As with so many of the major problems the U.S. faces today, it is far too early to judge Obama's "leadership" on the tax/deficit front.  If he gets re-elected and never makes a serious effort to raise revenue, scale back our military commitments, and continue work on bending the Medicare/Medicaid cost curve (which means in large part defending and warding off defunding of the PPACA), then it will be time to say he failed to lead. Not now.

UPDATE 2/15: In today's WSJ, budget director Jacob Lew, who helped Clinton outmaneuver the GOP on budget matters, is explicit about the low-profile approach to presidential leadership:
By trimming programs dear to his party's liberals, Mr. Obama may improve his credibility as a budget-cutter. Yet the White House budget plan offers little new on one of the nation's most fundamental problems, spending on mandatory programs, which would grow to nearly $3.5 trillion by 2021 from $2.1 trillion next year.

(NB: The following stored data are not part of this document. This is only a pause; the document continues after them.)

(* ===== verification/TypedExamples.v ===== *)
(** * TypedExamples: tasks, batches and commands at work *)
From S2P Require Import Config Client Prelude Float Keys Redis Lua MemRedis Keyspace Job Scripts Queue ScriptSpecs QueueSpecs EnqueueSpecs Places Liveness Order Winter Json Workflow Cron RateLimit MemText Examples Recovery Handler Server ServerSpecs SettleSpecs ServerExamples Moves Texts Lifecycle System Cli Connect Commands Typed.

Open Scope string_scope.
Open Scope Z_scope.
Open Scope list_scope.

(** ** A batch

    Three jobs in the order in which a client thought of them. *)
Definition note (id : string) (p : Z) : JobRecord := {|
  ID := id; Kind := "note"; Job.Queue := "notes"; Job.Priority := p; State := "pending"; Payload := id;
  Attempt := 0; MaxRetries := 3; CreatedAt := 0; ScheduledAt := 0; StartedAt := 0; CompletedAt := 0;
  LastError := ""; UniqueKey := ""; WorkflowID := "" |}.
Definition notes : list JobRecord := [note "b" 5; note "c" 0; note "a" 5].

Definition three_calls : list (Z * string) := [(noon, "w1"); (noon, "w2"); (noon, "w1")].

Lemma notes_immediate : Forall (immediate "notes") notes.
Proof.
  unfold notes. repeat (apply Forall_cons_2; [split; first [reflexivity|decide_now]|]). apply Forall_nil_2.
Qed.

Lemma empty_reachable : reachable empty_mem.
Proof. by apply reachable_init. Qed.

Lemma empty_Inv : Inv (ks empty_mem).
Proof. exact (sound_inv _ (reachable_sound _ empty_reachable)). Qed.

Lemma empty_room jobs : room (length notes) jobs (ks empty_mem).
Proof. intros job _. exists 0. split; [reflexivity|decide_now]. Qed.

Lemma queue_sorts_witness :
  merge_sort before notes = [note "c" 0; note "a" 5; note "b" 5] ∧
  wp (S := mem) (EnqueueMany notes ;; map_each three_calls (λ call, Queue.Dequeue call.1 "notes" call.2))
    (λ m' r, r = Ok [Some (taken_record (noon, "w1") (note "c" 0)); Some (taken_record (noon, "w2") (note "a" 5));
                     Some (taken_record (noon, "w1") (note "b" 5))]) (ks empty_mem).
Proof.
  assert (E : merge_sort before notes = [note "c" 0; note "a" 5; note "b" 5]) by (vm_compute; reflexivity).
  split; [exact E|]. eapply wp_mono.
  { refine (proj2 (proj2 (proj2 (queue_sorts (S := mem) "notes" _ three_calls notes (ks empty_mem)
      empty_Inv _ _ notes_immediate _ (empty_room notes) _ _)))).
    - decide_now.
    - vm_compute. reflexivity.
    - vm_compute. reflexivity.
    - decide_now.
    - decide_now.
    - reflexivity. }
  cbv beta. intros m' r (-> & _). rewrite E. reflexivity.
Defined.

(** ** A task and its answer

    A greeting is computed from a name; both are texts as they are. *)
Record Greet : Type := { Whom : string }.

#[local] Instance greet_text : Json Greet := {|
  marshal g := Whom g; unmarshal s := Ok {| Whom := s |}; valid_text _ := True |}.
#[local] Instance greet_laws : JsonLaws Greet.
Proof. by intros [w] _. Qed.
#[local] Instance greet_type : TaskType Greet := {| taskKind := "greet"; taskOptions := None |}.
#[local] Instance answer_text : Json string := {|
  marshal s := s; unmarshal s := Ok s; valid_text _ := True |}.
#[local] Instance answer_laws : JsonLaws string.
Proof. by intros s _. Qed.

Definition greeting (g : Greet) : string := "hello " +:+ Whom g.

Definition bare_server : Server (S := mem) := Use [Recover] (newServer {|
  Concurrency := 1; cfgQueues := []; StrictPriority := false; cfgCron := []; PollInterval := 0;
  ShutdownTimeout := 0 |} "w1").

Definition greeter : Server (S := mem) := HandleFunc (computes greeting) bare_server.

Lemma request_response_witness :
  wpk (S := mem) (round (λ s, s) 0 greeter (λ _, noon) "g-1" "next" {| Whom := "bob" |} [] "default" 3)
    (λ m' r, r = Ok (Ok "hello bob") ∧ closed "completed" "default" "g-1" m') (ks empty_mem).
Proof.
  refine (request_response (S := mem) (λ s, s) 0 bare_server greeting (λ _, noon) "g-1" "next"
    {| Whom := "bob" |} [] "default" 3 (ks empty_mem) _ _ _ _ _ _ _ _ _ _ _ _ empty_Inv _ _ _ _).
  - decide_now.
  - reflexivity.
  - decide_now.
  - decide_now.
  - decide_now.
  - intros n. decide_now.
  - exact I.
  - exact I.
  - discriminate.
  - reflexivity.
  - right. reflexivity.
  - apply Forall_nil_2.
  - vm_compute. reflexivity.
  - vm_compute. reflexivity.
  - decide_now.
  - decide_now.
Defined.

(** ** The server of the command line *)

Definition connect_to : Options → string := oAddr.
Definition no_config : string → result error Config.Config := λ _, Err (ErrText "no such file").
Definition print_record : JobRecord → string := ID.
Definition map_order : gmap string QueueConfig → list (string * QueueConfig) := map_to_list.

Definition plain_flags : root_flags := {| fConfig := None; fRedis := None |}.

Definition command_server : Server (S := mem) :=
  newServer (serverCmd [] {|
    Config.Redis := {| Addr := "localhost:6379"; Password := ""; DB := 0 |};
    Config.Server := {| GRPCPort := ""; LogLevel := "" |}; Config.Queues := ∅;
    Workers := {| HeartbeatInterval := ""; StaleThreshold := ""; RecoveryInterval := ""; Config.Concurrency := 0 |};
    Scheduler := {| Config.PollInterval := "" |}; Config.Cron := [] |}) "w1".

Lemma command_server_found :
  (run_command (S := mem) connect_to no_config map_order print_record "w1" (λ _, noon) plain_flags IServer s_active).2 =
  Ok (Serves (NewClientFromRedis "localhost:6379") command_server).
Proof. vm_compute. reflexivity. Qed.

(** A mail that any other worker would send. *)
Lemma winter_server_buries_witness :
  wpk (S := mem) (processJob 0 command_server (λ _, noon) "next" welcome)
    (λ m' r, r = Ok "dead" ∧ "job-1" ∈ list_at m' (deadKey "default")) (ks s_active).
Proof.
  eapply wpk_mono.
  { refine (winter_server_buries (S := mem) connect_to no_config map_order print_record "w1" 0 (λ _, noon) plain_flags
      s_active (NewClientFromRedis "localhost:6379") command_server (λ _, noon) "next" welcome (ks s_active)
      command_server_found _ _ _ s_active_fit).
    - decide_now.
    - decide_now.
    - intros n. decide_now. }
  cbv beta. by intros m' r (-> & _ & Hin).
Defined.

That omission is by design. Jacob Lew, Mr. Obama's budget director, said such proposals had a better chance in closed-doors talks with Republicans.

House Republicans attacked that as a dereliction of duty...
"House Republicans attacked"....Andrew Sullivan continues to be drawn into that political trap; Obama refuses to.

UPDATE II 2/15: In a press conference  today, Obama himself explained that he thinks coming out with a full-blown plan would be counterproductive, for the reasons outlined above.


  1. Sprung, solid analysis here.

    2 quick points:

    Style-wise, that's a clever line about how "an argument can carry within it the seeds of its own refutation".

    Substance-wise, as a media consultant, would you consider the Healthcare law debate (and its feature of town hall fights and death panels) a case in point for why a president's "unilateral leadership" may not be the most politically constructive strategy?

    Some may argue that Obama's initiation of healthcare reform is why we actually have the new healthcare reform law today. Thoughts?

  2. Or perhaps, Obama's attempt to "take the lead" on healthcare reform is exactly why we have the very weak healthcare reform we got. It's the best that could be hammered out amongst the wailing and gnashing of teeth.

    Perhaps a more measured, back-room approach would have achieved a better plan for everyone, without any openings for death panel distractions.